W Wings in June 16,2009 tough


The following illustrated proof for the relatively easy Tough Sudoku of June 16, 2009 serves as a reasonably good example of the power of one type of relatively simple Sudoku solving technique. This particular Sudoku solving strategy, tip or trick is sometimes referred to in Sudoku forums as the W Wing. This blog discusses this strategy numerous times, albeit under a different name. I previously have referred to this technique as a very common Y wing style. It is disussed in some detail on the Y Wing Styles page.

If this is your first visit to this blog, welcome! Unfortunately, if you are a first time visitor, this page may seem like it is written in a different language. Well, it is!! Previous blog pages may be helpful. Links to these pages are found to the right, under Previous Entries. The earliest posts are at the bottom, and if you have never perused the intricacies of our special coded language here, you may wish to start close to beginning.

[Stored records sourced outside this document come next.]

Lemma traversal_single_init rs np dp Q range m out a t :
  naive rs = false → singleMode rs = true →
  referenceTree rs = Some a → trees m !! a = Some t →
  BaseCases {| r_referenceSet := referenceSet rs; r_querySet := Q;
               r_range := range; r_sameSet := false |}
    (single_pairs range Q (root t)) (init (length Q)) = Some out →
  Search_traversal rs np dp Q range (writeOut np dp (init (length Q)) m) =
  Returned ([], Q) (writeOut np dp out m).
Proof.
  intros Hn Hs Ha Ht Hrun.
  rewrite (traversal_single rs np dp Q range _ _ _ out a t Hn Hs Ha
    ltac:(by rewrite trees_writeOut)
    (readN_writeOut np dp (init (length Q)) m)
    (readD_writeOut np dp (init (length Q)) m) Hrun).
  by rewrite writeOut_writeOut.
Qed.

Lemma traversal_dual_init rs np dp Q range m out a t :
  naive rs = false → singleMode rs = false →
  referenceTree rs = Some a → trees m !! a = Some t →
  (RearrangesDataset = true → built_dataset (TreeCtorMapping Q) = Q) →
  BaseCases {| r_referenceSet := referenceSet rs;
               r_querySet := Dataset (builtTree Q);
               r_range := range; r_sameSet := false |}
    (dual_visited range (root (builtTree Q)) (root t))
    (init (length (Dataset (builtTree Q)))) = Some out →
  length (Dataset (builtTree Q)) = length Q →
  Search_traversal rs np dp Q range (writeOut np dp (init (length Q)) m) =
  Returned (builtMap Q, Q) (writeOut np dp out m).
Proof.
  intros Hn Hs Ha Ht Hframe Hrun Hlen. rewrite Hlen in Hrun.
  rewrite (traversal_dual rs np dp Q range _ _ _ out a t Hn Hs Ha
    ltac:(by rewrite trees_writeOut) Hframe
    (readN_writeOut np dp (init (length Q)) m)
    (readD_writeOut np dp (init (length Q)) m) Hrun).
  by rewrite writeOut_writeOut.
Qed.

End Phases.

(** ** What the three strategies compute *)

Section Strategies.
Context {Point Dist : Type}.
Context `{!Scalar Dist, !MetricType Point Dist, !TreeType Point Dist}.
Implicit Types (Q R : list Point) (range : Range Dist) (same : bool).
Implicit Types (out : list (list nat) * list (list Dist)).

Lemma run_from_init rules pairs :
  InBounds rules pairs →
  ∃ out, BaseCases rules pairs (init (length (r_querySet rules))) = Some out ∧
         ResultOf rules out ∧
         ∀ i j, Found out i j ↔ (i, j) ∈ pairs ∧ ∃ d, HitOf rules i j d.
Proof.
  intros Hb.
  destruct (BaseCases_spec rules pairs _ (Result_init _ _ _ _) Hb)
    as (out & E & Hres & Hf).
  exists out. split; [done|]. split; [done|]. intros i j. rewrite Hf.
  split; [|by right]. intros [H|H]; [|done]. by apply Found_init in H.
Qed.

Lemma elem_of_naive_pairs nq nr i j :
  (i, j) ∈ naive_pairs nq nr ↔ i < nq ∧ j < nr.
Proof.
  unfold naive_pairs. rewrite list_elem_of_bind. split.
  - intros (i' & [j' [[= -> ->] Hj]]%list_elem_of_fmap & Hi).
    apply elem_of_seq in Hj, Hi. lia.
  - intros [Hi Hj]. exists i. split; [|apply elem_of_seq; lia].
    apply list_elem_of_fmap_2, elem_of_seq. lia.
Qed.

Lemma internal_naive R Q range same :
  ∃ out, BaseCases {| r_referenceSet := R; r_querySet := Q;
                      r_range := range; r_sameSet := same |}
           (naive_pairs (length Q) (length R)) (init (length Q)) = Some out ∧
         Result R Q range same out ∧ Complete R Q range same out.
Proof.
  set (rules := {| r_referenceSet := R; r_querySet := Q;
                   r_range := range; r_sameSet := same |}).
  destruct (run_from_init rules (naive_pairs (length Q) (length R)))
    as (out & E & Hres & Hf).
  { apply Forall_forall. intros [i j] H%elem_of_naive_pairs. done. }
  exists out. split; [done|]. split; [done|].
  intros i j d Hhit. apply Hf. split; [|by exists d].
  apply elem_of_naive_pairs. by eapply Hit_lt.
Qed.

Lemma elem_of_single_pairs range Q (node : Node Bound) i j :
  (i, j) ∈ single_pairs range Q node ↔
  ∃ q, Q !! i = Some q ∧ j ∈ single_visited range q node.
Proof.
  unfold single_pairs. rewrite list_elem_of_bind. split.
  - intros (i' & H & Hi). destruct (Q !! i') as [q|] eqn:Hq.
    + apply list_elem_of_fmap in H as [j' [[= -> ->] Hj]]. eauto.
    + by apply elem_of_nil in H.
  - intros (q & Hq & Hj). exists i. rewrite Hq. split.
    + by apply list_elem_of_fmap_2.
    + apply elem_of_seq. apply lookup_lt_Some in Hq. lia.
Qed.

Lemma internal_single R Q range same (node : Node Bound) :
  Forall (λ j, j < length R) (NodePoints node) →
  ∃ out, BaseCases {| r_referenceSet := R; r_querySet := Q;
                      r_range := range; r_sameSet := same |}
           (single_pairs range Q node) (init (length Q)) = Some out ∧
         Result R Q range same out ∧
         (DlebTransitive (Dist:=Dist) →
          Forall (λ q, point_bounds R q node = true) Q →
          Forall (λ j, j ∈ NodePoints node) (seq 0 (length R)) →
          Complete R Q range same out).
Proof.
  intros Hin.
  set (rules := {| r_referenceSet := R; r_querySet := Q;
                   r_range := range; r_sameSet := same |}).
  destruct (run_from_init rules (single_pairs range Q node))
    as (out & E & Hres & Hf).
  { apply Forall_forall. intros [i j] (q & Hq & Hj)%elem_of_single_pairs. simpl.
    split; [by eapply lookup_lt_Some|].
    apply single_visited_sub in Hj.
    by apply (proj1 (Forall_forall _ _) Hin). }
  exists out. split; [done|]. split; [done|].
  intros Htrans Hbounds Hcover i j d Hhit. apply Hf. split; [|by exists d].
  destruct Hhit as (q & p & Hq & Hp & -> & Hc & _).
  apply elem_of_single_pairs. exists q. split; [done|].
  eapply single_visited_complete; try done.
  - eapply (proj1 (Forall_forall _ _) Hbounds). by eapply list_elem_of_lookup_2.
  - eapply (proj1 (Forall_forall _ _) Hcover). apply elem_of_seq.
    apply lookup_lt_Some in Hp. lia.
Qed.

Lemma internal_dual R Q range same (qn rn : Node Bound) :
  Forall (λ i, i < length Q) (NodePoints qn) →
  Forall (λ j, j < length R) (NodePoints rn) →
  ∃ out, BaseCases {| r_referenceSet := R; r_querySet := Q;
                      r_range := range; r_sameSet := same |}
           (dual_visited range qn rn) (init (length Q)) = Some out ∧
         Result R Q range same out ∧
         (DlebTransitive (Dist:=Dist) →
          node_bounds Q R qn rn = true →
          Forall (λ i, i ∈ NodePoints qn) (seq 0 (length Q)) →
          Forall (λ j, j ∈ NodePoints rn) (seq 0 (length R)) →
          Complete R Q range same out).
Proof.
  intros HinQ HinR.
  set (rules := {| r_referenceSet := R; r_querySet := Q;
                   r_range := range; r_sameSet := same |}).
  destruct (run_from_init rules (dual_visited range qn rn))
    as (out & E & Hres & Hf).
  { apply Forall_forall. intros [i j] [Hi Hj]%dual_visited_sub. simpl. split.
    - by apply (proj1 (Forall_forall _ _) HinQ).
    - by apply (proj1 (Forall_forall _ _) HinR). }
  exists out. split; [done|]. split; [done|].
  intros Htrans Hbounds HcoverQ HcoverR i j d Hhit.
  apply Hf. split; [|by exists d].
  destruct Hhit as (q & p & Hq & Hp & -> & Hc & _).
  eapply dual_visited_complete; try done.
  - eapply (proj1 (Forall_forall _ _) HcoverQ). apply elem_of_seq.
    apply lookup_lt_Some in Hq. lia.
  - eapply (proj1 (Forall_forall _ _) HcoverR). apply elem_of_seq.
    apply lookup_lt_Some in Hp. lia.
Qed.

End Strategies.

(** ** The three overloads of [Search] *)

Section Overloads.
Context {Point Dist : Type}.
Context `{!Scalar Dist, !MetricType Point Dist, !TreeType Point Dist}.
Implicit Types (m : Mem Point Dist Bound) (rs : RangeSearch Point).
Implicit Types (Q R : list Point) (range : Range Dist).
Implicit Types (out : list (list nat) * list (list Dist)).


(** [Search(querySet, ...)] in naive mode. *)
Lemma Search_naive_spec tr R Q range :
  let rs := {| oldFromNewReferences := []; referenceTree := None;
               referenceSet := R; treeOwner := false;
               naive := true; singleMode := false |} in
  ∃ out, Result R Q range false out ∧ Complete R Q range false out ∧
    ∀ m, trees m = tr →
      ∃ m', Search rs Q range m = Returned Q m' ∧ trees m' = tr ∧
            neighbors m' = out.1 ∧ distances m' = out.2.
Proof.
  intros rs. destruct (internal_naive R Q range false) as (out & E & Hres & Hcomp).
  exists out. split; [done|]. split; [done|]. intros m Htr.
  rewrite Search_phases.
  assert (neighbor_ptr rs = CallerBuf) as ->.
  { unfold neighbor_ptr. simpl. by rewrite andb_false_r. }
  assert (distance_ptr rs = CallerBuf) as ->.
  { unfold distance_ptr. simpl. by rewrite andb_false_r. }
  rewrite (bind_returned _ _ _ _ _ (traversal_naive_init rs _ _ Q range
    m out eq_refl E)).
  unfold Search_mapping. simpl.
  eexists. split; [by destruct RearrangesDataset|]. done.
Qed.

Lemma Renamed_bound (ofn : list nat) (D' D : list Point) :
  Renamed ofn D' D → Forall (λ o, o < length D) ofn.
Proof.
  intros (H2 & _ & _). apply Forall_forall. intros o [k Hk]%list_elem_of_lookup.
  destruct (Forall2_lookup_r _ _ _ _ _ H2 Hk) as (p & _ & Hp).
  by eapply lookup_lt_Some.
Qed.

(** [Search(querySet, ...)] in single-tree mode. *)
Lemma Search_single_spec tr R Q range a t ofn owner :
  tr !! a = Some t → TreeOK t →
  (if owner && RearrangesDataset then Renamed ofn (Dataset t) R else Dataset t = R) →
  let rs := {| oldFromNewReferences := ofn; referenceTree := Some a;
               referenceSet := Dataset t; treeOwner := owner;
               naive := false; singleMode := true |} in
  ∃ N D, Result R Q range false (N, D) ∧
    (DlebTransitive (Dist:=Dist) →
     Forall (λ q, point_bounds (Dataset t) q (root t) = true) Q →
     Complete R Q range false (N, D)) ∧
    ∀ m, trees m = tr →
      ∃ m', Search rs Q range m = Returned Q m' ∧ trees m' = tr ∧
            neighbors m' = N ∧ distances m' = D.
Proof.
  intros Ht [Hin Hcover] Hview rs.
  destruct (internal_single (Dataset t) Q range false (root t) Hin)
    as (out & E & Hres & Hcomp).
  assert (distance_ptr rs = CallerBuf) as Hdp.
  { unfold distance_ptr. simpl. by rewrite andb_false_r. }
  destruct (owner && RearrangesDataset) eqn:Hmode.
  - apply andb_true_iff in Hmode as [-> HR].
    destruct (Renamed_length _ _ _ Hview) as [Hl1 Hl2].
    exists (mapped ofn <$> out.1), out.2.
    split; [by apply (Result_mapped ofn (Dataset t))|].
    split. { intros ??. apply (Complete_mapped ofn (Dataset t)); auto. }
    intros m Htr. rewrite Search_phases, Hdp.
    assert (neighbor_ptr rs = TempBuf) as ->.
    { unfold neighbor_ptr. simpl. by rewrite HR. }
    rewrite (bind_returned _ _ _ _ _ (traversal_single_init rs _ _ Q range
      m out a t eq_refl eq_refl eq_refl ltac:(by rewrite Htr) E)).
    unfold Search_mapping. simpl. rewrite HR. rewrite bind_eval.
    erewrite remap_references_run;
      [by eexists|reflexivity|exact (proj1 Hres)|].
    eapply Result_rows_lt; [exact Hres|]. simpl. lia.
  - exists out.1, out.2. rewrite <- surjective_pairing. subst R.
    split; [done|]. split; [auto|].
    intros m Htr. rewrite Search_phases, Hdp.
    assert (neighbor_ptr rs = CallerBuf) as ->.
    { unfold neighbor_ptr. simpl. by rewrite andb_comm, Hmode. }
    rewrite (bind_returned _ _ _ _ _ (traversal_single_init rs _ _ Q range
      m out a t eq_refl eq_refl eq_refl ltac:(by rewrite Htr) E)).
    unfold Search_mapping. simpl.
    destruct RearrangesDataset; [|by eexists].
    rewrite andb_true_r in Hmode. subst owner. by eexists.
Qed.

(** [Search(querySet, ...)] in dual-tree mode, except on a borrowed tree of
    a type that rearranges. *)
Lemma Search_dual_spec tr R Q range a t ofn owner :
  tr !! a = Some t → TreeOK t → BuiltOK Q →
  (if owner && RearrangesDataset then Renamed ofn (Dataset t) R else Dataset t = R) →
  ¬ (RearrangesDataset = true ∧ owner = false) →
  let rs := {| oldFromNewReferences := ofn; referenceTree := Some a;
               referenceSet := Dataset t; treeOwner := owner;
               naive := false; singleMode := false |} in
  ∃ N D, Result R Q range false (N, D) ∧
    (DlebTransitive (Dist:=Dist) →
     node_bounds (Dataset (builtTree Q)) (Dataset t)
       (root (builtTree Q)) (root t) = true →
     Complete R Q range false (N, D)) ∧
    ∀ m, trees m = tr →
      ∃ m', Search rs Q range m = Returned Q m' ∧ trees m' = tr ∧
            neighbors m' = N ∧ distances m' = D.
Proof.
  intros Ht [Hin Hcover] [[HinQ HcoverQ] HB] Hview Hgood rs.
  destruct (internal_dual (Dataset t) (Dataset (builtTree Q)) range false
              (root (builtTree Q)) (root t) HinQ Hin)
    as (out & E & Hres & Hcomp).
  destruct RearrangesDataset eqn:HR.
  - destruct owner; [|by destruct Hgood]. simpl in Hview.
    destruct HB as [Hframe HQ].
    destruct (Renamed_length _ _ _ Hview) as [Hl1 Hl2].
    destruct (Renamed_length _ _ _ HQ) as [Hl3 Hl4].
    pose proof Hres as (HlN & HlD & _). simpl in HlN, HlD.
    eexists _, _. split.
    { by apply (Result_scattered (builtMap Q) ofn (Dataset (builtTree Q)) Q
                  (Dataset t) R range false out). }
    split.
    { intros ??.
      apply (Complete_scattered (builtMap Q) ofn (Dataset (builtTree Q)) Q
               (Dataset t) R range false out); auto; done. }
    intros m Htr. rewrite Search_phases.
    assert (neighbor_ptr rs = TempBuf) as ->.
    { unfold neighbor_ptr. simpl. by rewrite HR. }
    assert (distance_ptr rs = TempBuf) as ->.
    { unfold distance_ptr. simpl. by rewrite HR. }
    rewrite (bind_returned _ _ _ _ _ (traversal_dual_init rs _ _ Q range
      m out a t eq_refl eq_refl eq_refl ltac:(by rewrite Htr)
      (λ _, Hframe) E Hl3)).
    unfold Search_mapping. simpl. rewrite HR. rewrite bind_eval.
    erewrite remap_both_run;
      [by eexists|reflexivity|reflexivity|lia|lia|lia| |].
    + eapply Renamed_bound. exact HQ.
    + eapply Result_Mappable; [exact Hres|]. simpl. lia.
  - rewrite andb_false_r in Hview. subst R.
    exists out.1, out.2. rewrite <- surjective_pairing. rewrite HB in *.
    split; [done|]. split; [auto|].
    intros m Htr. rewrite Search_phases.
    assert (neighbor_ptr rs = CallerBuf) as ->.
    { unfold neighbor_ptr. simpl. by rewrite HR. }
    assert (distance_ptr rs = CallerBuf) as ->.
    { unfold distance_ptr. simpl. by rewrite HR. }
    rewrite (bind_returned _ _ _ _ _ (traversal_dual_init rs _ _ Q range
      m out a t eq_refl eq_refl eq_refl ltac:(by rewrite Htr)
      ltac:(by rewrite HR) ltac:(by rewrite HB) ltac:(by rewrite HB))).
    unfold Search_mapping. simpl. rewrite HR. by eexists.
Qed.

In some of the illustrations, more than one step is shown at once. This reflects an attempt to shorten the page. However, it may contribute to some confusion. Hopefully, the confusion is managable.


The Puzzle

For those whom do not wish to struggle through the illustrations, I have written the steps taken in this proof at the bottom of the page in sudoku.com.au notation.


Puzzle at Start

Two Unique Possibilities (UPs) are available here.

  1. (6)b8 % box
    • translation: Hidden single (6) at b8, as it is the only (6) possible in the box
  2. (6)d1 % box & column
This brings the puzzle to UP 24 (Unique Possibilities to a total of 24 given plus solved cells).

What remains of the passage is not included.